Content warning: this article discusses suicide.
Martin Short spoke publicly this week, for the first time, about the death of his eldest daughter Katherine. He sat with Tracy Smith for CBS Sunday Morning and gave a New York Times interview published this week. He drew the parallel between her death and his wife’s directly.
Martin and Nancy Dolman met in 1972 in a Toronto production of Godspell. They married in 1980 and adopted three children: Katherine, Oliver, and Henry. Nancy stepped back from acting, the SCTV and Soap years behind her, to raise the family.
Nancy was diagnosed with ovarian cancer around 2007 and fought it privately for three years.

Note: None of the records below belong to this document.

Lemma strstr2_spec : exists r, strstr2 fuel m haystack needle = Ok r /\ first_result m needle 2 haystack N r.
Proof.
  unfold strstr2. rewrite Z.shiftl_mul_pow2 by lia. pose proof (Hm needle). pose proof (Hm (needle + 1)). rewrite lor_below by lia.
  apply (window_result push2 window2); [apply window2_push|done| |done|lia].
  intros i Hi. pose proof (seen_range (i - 2)). pose proof (seen_range (i - 1)). rewrite occurs_window by lia. unfold window2. split.
  - intros E k Hk. unfold char. assert (k = 0 \/ k = 1) as [-> | ->] by lia; seen_places; lia.
  - intros Ho. pose proof Ho as Ho1. seen_at Ho 0. seen_at Ho1 1. seen_places. lia.
Qed.

Lemma strstr3_spec : exists r, strstr3 fuel m haystack needle = Ok r /\ first_result m needle 3 haystack N r.
Proof.
  unfold strstr3. rewrite !Z.shiftl_mul_pow2 by lia. pose proof (Hm needle). pose proof (Hm (needle + 1)). pose proof (Hm (needle + 2)).
  rewrite lor_below by lia. replace (m needle * 2 ^ 24 + m (needle + 1) * 2 ^ 16) with ((m needle * 2 ^ 8 + m (needle + 1)) * 2 ^ 16) by lia.
  rewrite lor_below by lia. apply (window_result push3 window3); [apply window3_push|done| |done|lia].
  intros i Hi. pose proof (seen_range (i - 3)). pose proof (seen_range (i - 2)). pose proof (seen_range (i - 1)).
  rewrite occurs_window by lia. unfold window3. split.
  - intros E k Hk. unfold char. assert (k = 0 \/ k = 1 \/ k = 2) as [-> |[-> | ->]] by lia; seen_places; lia.
  - intros Ho. pose proof Ho as Ho1. pose proof Ho as Ho2. seen_at Ho 0. seen_at Ho1 1. seen_at Ho2 2. seen_places. lia.
Qed.

Lemma strstr4_spec : exists r, strstr4 fuel m haystack needle = Ok r /\ first_result m needle 4 haystack N r.
Proof.
  unfold strstr4. rewrite !Z.shiftl_mul_pow2 by lia. pose proof (Hm needle). pose proof (Hm (needle + 1)). pose proof (Hm (needle + 2)).
  pose proof (Hm (needle + 3)). rewrite lor_below by lia.
  replace (m needle * 2 ^ 24 + m (needle + 1) * 2 ^ 16) with ((m needle * 2 ^ 8 + m (needle + 1)) * 2 ^ 16) by lia.
  rewrite lor_below by lia.
  replace ((m needle * 2 ^ 8 + m (needle + 1)) * 2 ^ 16 + m (needle + 2) * 2 ^ 8)
    with ((m needle * 2 ^ 16 + m (needle + 1) * 2 ^ 8 + m (needle + 2)) * 2 ^ 8) by lia.
  rewrite lor_below by lia. apply (window_result push4 window4); [apply window4_push|done| |done|lia].
  intros i Hi. pose proof (seen_range (i - 4)). pose proof (seen_range (i - 3)). pose proof (seen_range (i - 2)).
  pose proof (seen_range (i - 1)). rewrite occurs_window by lia. unfold window4. split.
  - intros E k Hk. unfold char. assert (k = 0 \/ k = 1 \/ k = 2 \/ k = 3) as [-> |[-> |[-> | ->]]] by lia; seen_places; lia.
  - intros Ho. pose proof Ho as Ho1. pose proof Ho as Ho2. pose proof Ho as Ho3.
    seen_at Ho 0. seen_at Ho1 1. seen_at Ho2 2. seen_at Ho3 3. seen_places. lia.
Qed.

End Window.

(** ** strchr *)

Lemma lxor_byte b c Y W : 0 <= b < 256 -> 0 <= c < 256 -> Z.lxor (b + 256 * Y) (c + 256 * W) = Z.lxor b c + 256 * Z.lxor Y W.
Proof.
  intros Hb Hc. assert (forall b Y, 0 <= b < 256 -> b + 256 * Y = Z.lxor (Y * 2 ^ 8) b) as E.
  { intros b' Y' Hb'. rewrite lxor_below; lia. }
  assert (0 <= Z.lxor b c < 256) as Hbc.
  { split; [apply Z.lxor_nonneg; lia|]. destruct (Z.eq_dec (Z.lxor b c) 0) as [-> |Hne]; [lia|].
    assert (0 < Z.lxor b c) by (pose proof (proj2 (Z.lxor_nonneg b c)); lia).
    apply (Z.log2_lt_pow2 _ 8); [done|]. eapply Z.le_lt_trans; [apply Z.log2_lxor; lia|].
    apply Z.max_lub_lt; (destruct (Z.eq_dec b 0), (Z.eq_dec c 0); subst; try (cbn; lia); apply Z.log2_lt_pow2; lia). }
  rewrite !E by done. rewrite <- !Z.shiftl_mul_pow2, Z.shiftl_lxor by lia.
  rewrite <- !Z.lxor_assoc. f_equal. rewrite !Z.lxor_assoc. f_equal. apply Z.lxor_comm.
Qed.

Section Chr.
Context (m : mem) (s N c : Z) (Hm : mem_ok m) (Hc : 0 < c < 256).
Context (Hy : text (fun k => m (s + k)) N).
Local Abbreviation y := (char m s).

Definition masked : mem := fun a => Z.lxor (m a) c.

Lemma masked_zero a : masked a = 0 <-> m a = c.
Proof. apply Z.lxor_eq_0_iff. Qed.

She died at home in Pacific Palisades on August 21, 2010, at 58. Her last words to him were “Martin, let me go.”

Katherine Hartley Short was a clinical social worker. She earned her bachelor’s from NYU in psychology and gender studies, then her master’s in social work from USC in 2010, the same year her mother died. She worked at UCLA’s Resnick Neuropsychiatric Hospital, took pro bono cases at Public Counsel, trained at the West LA VA, and was affiliated with the Camden Center. She spent her career treating mental illness while privately living with severe mental illness of her own, including borderline personality disorder.
Katherine died by suicide on February 23, 2026, at her home in the Hollywood Hills. She was 42.
Martin said Katherine “fought for a long time with extreme mental health, borderline personality disorder, other things, and did the best she could until she couldn’t.” He framed her death the way he framed Nancy’s: Nancy said “Martin, let me go,” and Katherine, in her own way, was saying “Dad, let me go.”
He has never been in therapy. He processes grief by dictating notes. He says he’s “trying to head toward the light.”